In dem sehr kleinen und sehr spät entstandenen Nationalstaat wird die Sprache als einziges Symbol der nationalen Eigenart angesehen. Deshalb dient sie nicht nur, wie jede Sprache, der Verständigung zwischen den Menschen, sondern auch dem Gegenteil, der Abgrenzung. Hinzu kommt, dass das Luxemburgische, ähnlich dem Flämischen, bis ins 20. Jahrhundert die Sprache des wenig gebildeten und armen Volks und das Französische die Sprache der Herrschenden und Reichen war.
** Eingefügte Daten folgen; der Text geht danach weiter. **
(** * Plant Doctor: the scan acquisition and analysis pipeline

    A shallow embedding of the three page components of the application
    (the file-upload page [Upload], the history page [History] and the camera
    page [Scan]) together with the remote collaborators they talk to: the
    object-storage bucket ['plant-images'], the edge function
    ['analyze-plant'], the table ['plant_scans'] and the camera device.

    Conventions of the embedding:
    - an [async] handler is a function from the world before the call to the
      world after its promise has settled; every handler of the source catches
      whatever its body throws, so the promise always resolves to [undefined]
      and the handler has no return value of its own; calls that overlap,
      each going on where it waited, are run with [Async];
    - [try]/[catch]/[finally] are written with a small state-and-exception
      monad, [Eff];
    - what a remote collaborator answers is not decided by the pages: the
      answers are collected in a record [Remote] that a handler receives;
    - JavaScript numbers that the pages only pass around (the confidence
      score) are rationals; where a page computes with a number (the
      percentage it shows) the number is a binary64 value, in [Double]. *)

From Stdlib Require Import QArith Qround Ascii DecimalString.
From Stdlib Require Import DecimalN DecimalPos.
From Stdlib Require SpecFloat.
From stdpp Require Import gmap strings list fin_maps.

Open Scope string_scope.

(** ** JavaScript values and helpers *)

Module Js.

(** [String.prototype.startsWith]. *)
Fixpoint startsWith (p s : string) : bool :=
  match p, s with
  | EmptyString, _ => true
  | String a p', String b s' => if Ascii.eqb a b then startsWith p' s' else false
  | String _ _, EmptyString => false
  end.

(** The scan behind [s.split(sep)] for a non-empty separator [sep]:
    [skip] counts the characters of a separator occurrence still to be
    dropped, [cur] is the piece being collected. *)
Fixpoint split_go (sep s : string) (skip : nat) (cur : string) : list string :=
  match s with
  | EmptyString => [cur]
  | String c s' =>
      match skip with
      | S k => split_go sep s' k cur
      | O =>
          if startsWith sep s
          then cur :: split_go sep s' (String.length sep - 1) EmptyString
          else split_go sep s' O (cur +:+ String c EmptyString)
      end
  end.
(** * A shallow embedding of the church-management REST backend

    The development follows the server code: the JavaScript values that
    travel in request bodies, the [Date] arithmetic of the reporting
    queries, the storage helpers over an in-memory image of the
    PostgreSQL tables declared in [schema.ts], the Express middleware and
    the controllers.  Handlers are written in a small state-and-exception
    monad whose state is the database together with a trace of the calls
    made to the storage helpers and to the remote asset store. *)

From Stdlib Require Import ZArith QArith Qround Qabs Qpower Qfield Lia Lqa Ascii String.
From Stdlib Require Import SpecFloat.
From stdpp Require Import base option list strings gmap.

Local Open Scope string_scope.
Local Open Scope Z_scope.

(** ** JavaScript values *)

(** The values found in a parsed JSON body and in a row returned by the
    driver.  A number in a body or a row is the exact rational its
    numeral denotes; where the code computes with numbers (the growth
    percentages, the offset of a page) the arithmetic is that of
    binary64, in the module [Number] below.  [JDate] carries the time
    value of a [Date] in
    milliseconds of server-local time; [JObject] stands for any array or
    object, of which the code only ever tests the truthiness.  A missing
    property ([undefined]) is [None] in an [option jval]. *)
Inductive jval : Type :=
  | JNull
  | JBool (b : bool)
  | JNum (q : Q)
  | JStr (s : string)
  | JDate (t : Z)
  | JObject.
In einem Akt der sozialen Revanche hat sich dieses Verhältnis, wie zwischen dem nun reichen Flandern und dem verarmten Wallonien, umgekehrt, so dass sich Sprachforscher beeilten, dem einst verpönten „Bauerndialekt“ die Weihe der „jüngsten germanischen Sprache“ zu verleihen.
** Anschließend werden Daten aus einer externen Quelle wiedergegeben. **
(** X19.  The reading stops at the first [read] that returns 0 or fails,
    and nothing that a later [read] would deliver is looked at.  After a
    return of 0 the result is the scan of the bytes before it; after a
    failure the run ends with exit status 1, unless the scan of the bytes
    before it had failed already, and no output is written. *)
Theorem read_loop_until_eof (ws : list (list Z)) (rest : list read_result) (st : Scan) :
  Forall (λ w, w ≠ []) ws →
  read_loop ((Bytes <$> ws) ++ Bytes [] :: rest) st = scan_chars (concat ws) st ∧
  read_loop ((Bytes <$> ws) ++ ReadFailed :: rest) st
  = (_ ← scan_chars (concat ws) st;
     Err (Exit 1 "unknown fatal error, when read stdin input")) ∧
  ∀ out, kmer_lookup_work M2 M3 lmer_index mmer_bloom kmers_index snps M2 M3
           ((Bytes <$> ws) ++ ReadFailed :: rest) ≠ Ok (Some out).
Proof.
  intros HF. rewrite !read_loop_app by exact HF. simpl.
  split; [by destruct (scan_chars _ _)|]. split; [reflexivity|].
  intros out. unfold kmer_lookup_work. destruct (negb _); [discriminate|].
  rewrite read_loop_app by exact HF.
  destruct (scan_chars _ _); simpl; discriminate.
Qed.

End scanner_input.

Lemma read_loop_until_eof_witness :
  read_loop 32 36 (lmer_index index_AAAC) (mmer_bloom index_AAAC) (kmer_index index_AAAC)
    (snps index_AAAC) ((Bytes <$> [lines ["@r"%string]]) ++ Bytes [] :: [Bytes line_AAAC])
    scan_init
  = scan_chars 32 36 (lmer_index index_AAAC) (mmer_bloom index_AAAC)
      (kmer_index index_AAAC) (snps index_AAAC) (concat [lines ["@r"%string]]) scan_init.
Proof.
  apply (read_loop_until_eof 32 36 (lmer_index index_AAAC) (mmer_bloom index_AAAC)
           (kmer_index index_AAAC) (snps index_AAAC) [lines ["@r"%string]]
           [Bytes line_AAAC] scan_init).
  by repeat constructor.
Defined.

(** ** The codec of the earlier version *)

Lemma assign_Ok_inv {A} (l l' : list A) (i : Z) (a : A) :
  assign l i a = Ok l' →
  length l' = length l ∧ 0 <= i ∧ l' !! Z.to_nat i = Some a ∧
  ∀ j, j ≠ Z.to_nat i → l' !! j = l !! j.
Proof.
  unfold assign. destruct (Z.leb_spec 0 i); [|discriminate].
  destruct (Z.ltb_spec i (Z.of_nat (length l))); [|discriminate].
  intros [= <-]. rewrite length_insert. split; [reflexivity|]. split; [assumption|].
  split; [apply list_lookup_insert_eq; lia|].
  intros j Hj. by apply list_lookup_insert_ne.
Qed.

Lemma set_code_Ok_inv (c : string) (b : Z) (code_dict code_dict' : list Z) :
  part_000.bit_encode (chr c) = Ok b →
  part_000.set_code c code_dict = Ok code_dict' →
  code_dict' !! Z.to_nat (chr c) = Some b ∧
  ∀ j, j ≠ Z.to_nat (chr c) → code_dict' !! j = code_dict !! j.
Proof.
  unfold part_000.set_code. intros -> H. simpl in H.
  apply assign_Ok_inv in H as (_ & _ & ? & ?). by split.
Qed.

(** After [make_code_dict] the eight letters have their codes, whatever
    the array held. *)
Lemma make_code_dict_codes (init code_dict : list Z) (ch : Z) :
  part_000.make_code_dict init = Ok code_dict → is_base ch = true →
  read code_dict ch = Ok (code_dict_entry ch).
Proof.
  unfold part_000.make_code_dict. intros H Hb.
  inv_bind H. inv_bind H. inv_bind H. inv_bind H. inv_bind H. inv_bind H. inv_bind H.
  apply (set_code_Ok_inv "A" 0) in Ha as [HA _]; [|reflexivity].
  apply (set_code_Ok_inv "a" 0) in Ha0 as [Ha0 Ha0']; [|reflexivity].
  apply (set_code_Ok_inv "C" 1) in Ha1 as [Ha1 Ha1']; [|reflexivity].
  apply (set_code_Ok_inv "c" 1) in Ha2 as [Ha2 Ha2']; [|reflexivity].
  apply (set_code_Ok_inv "G" 2) in Ha3 as [Ha3 Ha3']; [|reflexivity].
  apply (set_code_Ok_inv "g" 2) in Ha4 as [Ha4 Ha4']; [|reflexivity].
  apply (set_code_Ok_inv "T" 3) in Ha5 as [Ha5 Ha5']; [|reflexivity].
  apply (set_code_Ok_inv "t" 3) in H as [H H']; [|reflexivity].
  unfold is_base in Hb. apply bool_decide_eq_true in Hb. vm_compute in Hb.
  change (chr "A") with 65 in *.
  change (chr "a") with 97 in *.
  change (chr "C") with 67 in *.
  change (chr "c") with 99 in *.
  change (chr "G") with 71 in *.
  change (chr "g") with 103 in *.
  change (chr "T") with 84 in *.
  change (chr "t") with 116 in *.
  repeat (apply elem_of_cons in Hb as [->|Hb];
          [unfold read; simpl;
           rewrite ?H', ?Ha5', ?Ha4', ?Ha3', ?Ha2', ?Ha1', ?Ha0' by lia;
           first [rewrite H|rewrite Ha5|rewrite Ha4|rewrite Ha3|rewrite Ha2
                 |rewrite Ha1|rewrite Ha0|rewrite HA]; reflexivity|]).
  by apply elem_of_nil in Hb.
Qed.

Lemma pack_snoc (codes : list Z) (b_code : Z) :
  pack (codes ++ [b_code]) = pack codes + b_code * 4 ^ Z.of_nat (length codes).
Proof.
  induction codes as [|b0 codes IH]; simpl pack; simpl length; [simpl; lia|].
  rewrite IH, Nat2Z.inj_succ, Z.pow_succ_r by lia. ring.
Qed.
Beim Referendum über das Ausländerwahlrecht hatte sich eine Koalition von Wahlberechtigten mit niedrigen Einkommen und von Beamten gebildet, die ihre als nationale Identität glorifizierten Einkommen, Arbeitsplätze und gesellschaftliche Stellung mit Hilfe der Staatsbürgerschaft gegen oft gebildetere und dynamischere Konkurrenten aus dem Ausland zu verteidigen versuchten. Weil die Reform des Staatsbürgerschaftsgesetzes nicht nur für die Regierung die Fortsetzung der Referendumsdebatte mit anderen Mitteln ist, soll der Kampf nun weiter gehen.
In einem Land, wo jeder Laib Brot von Grenzpendlern, die nie die Staatsbürgerschaft zu beantragen gedenken, in einer Fremdsprache verkauft wird, soll das patriotisch verbrämte Luxemburgische gegen ausländische Konkurrenten verteidigt werden als Bildungsprivileg der wenig Gebildeten und als Pin-Code zum Zugang zum öffentlichen Dienst. Dieser Einsatz macht einen Sprachenstreit zu mehr als einem Spiel von Heimattümlern und Sprachschützern, und bei einer Verdoppelung der Arbeitslosenrate oder einer Halbierung des Sozialstaats könnte er rasch jene belgische Virulenz erreichen, vor der ein gründlich missverstandener Fernand Hoffmann schon vor drei Jahrzehnten warnte.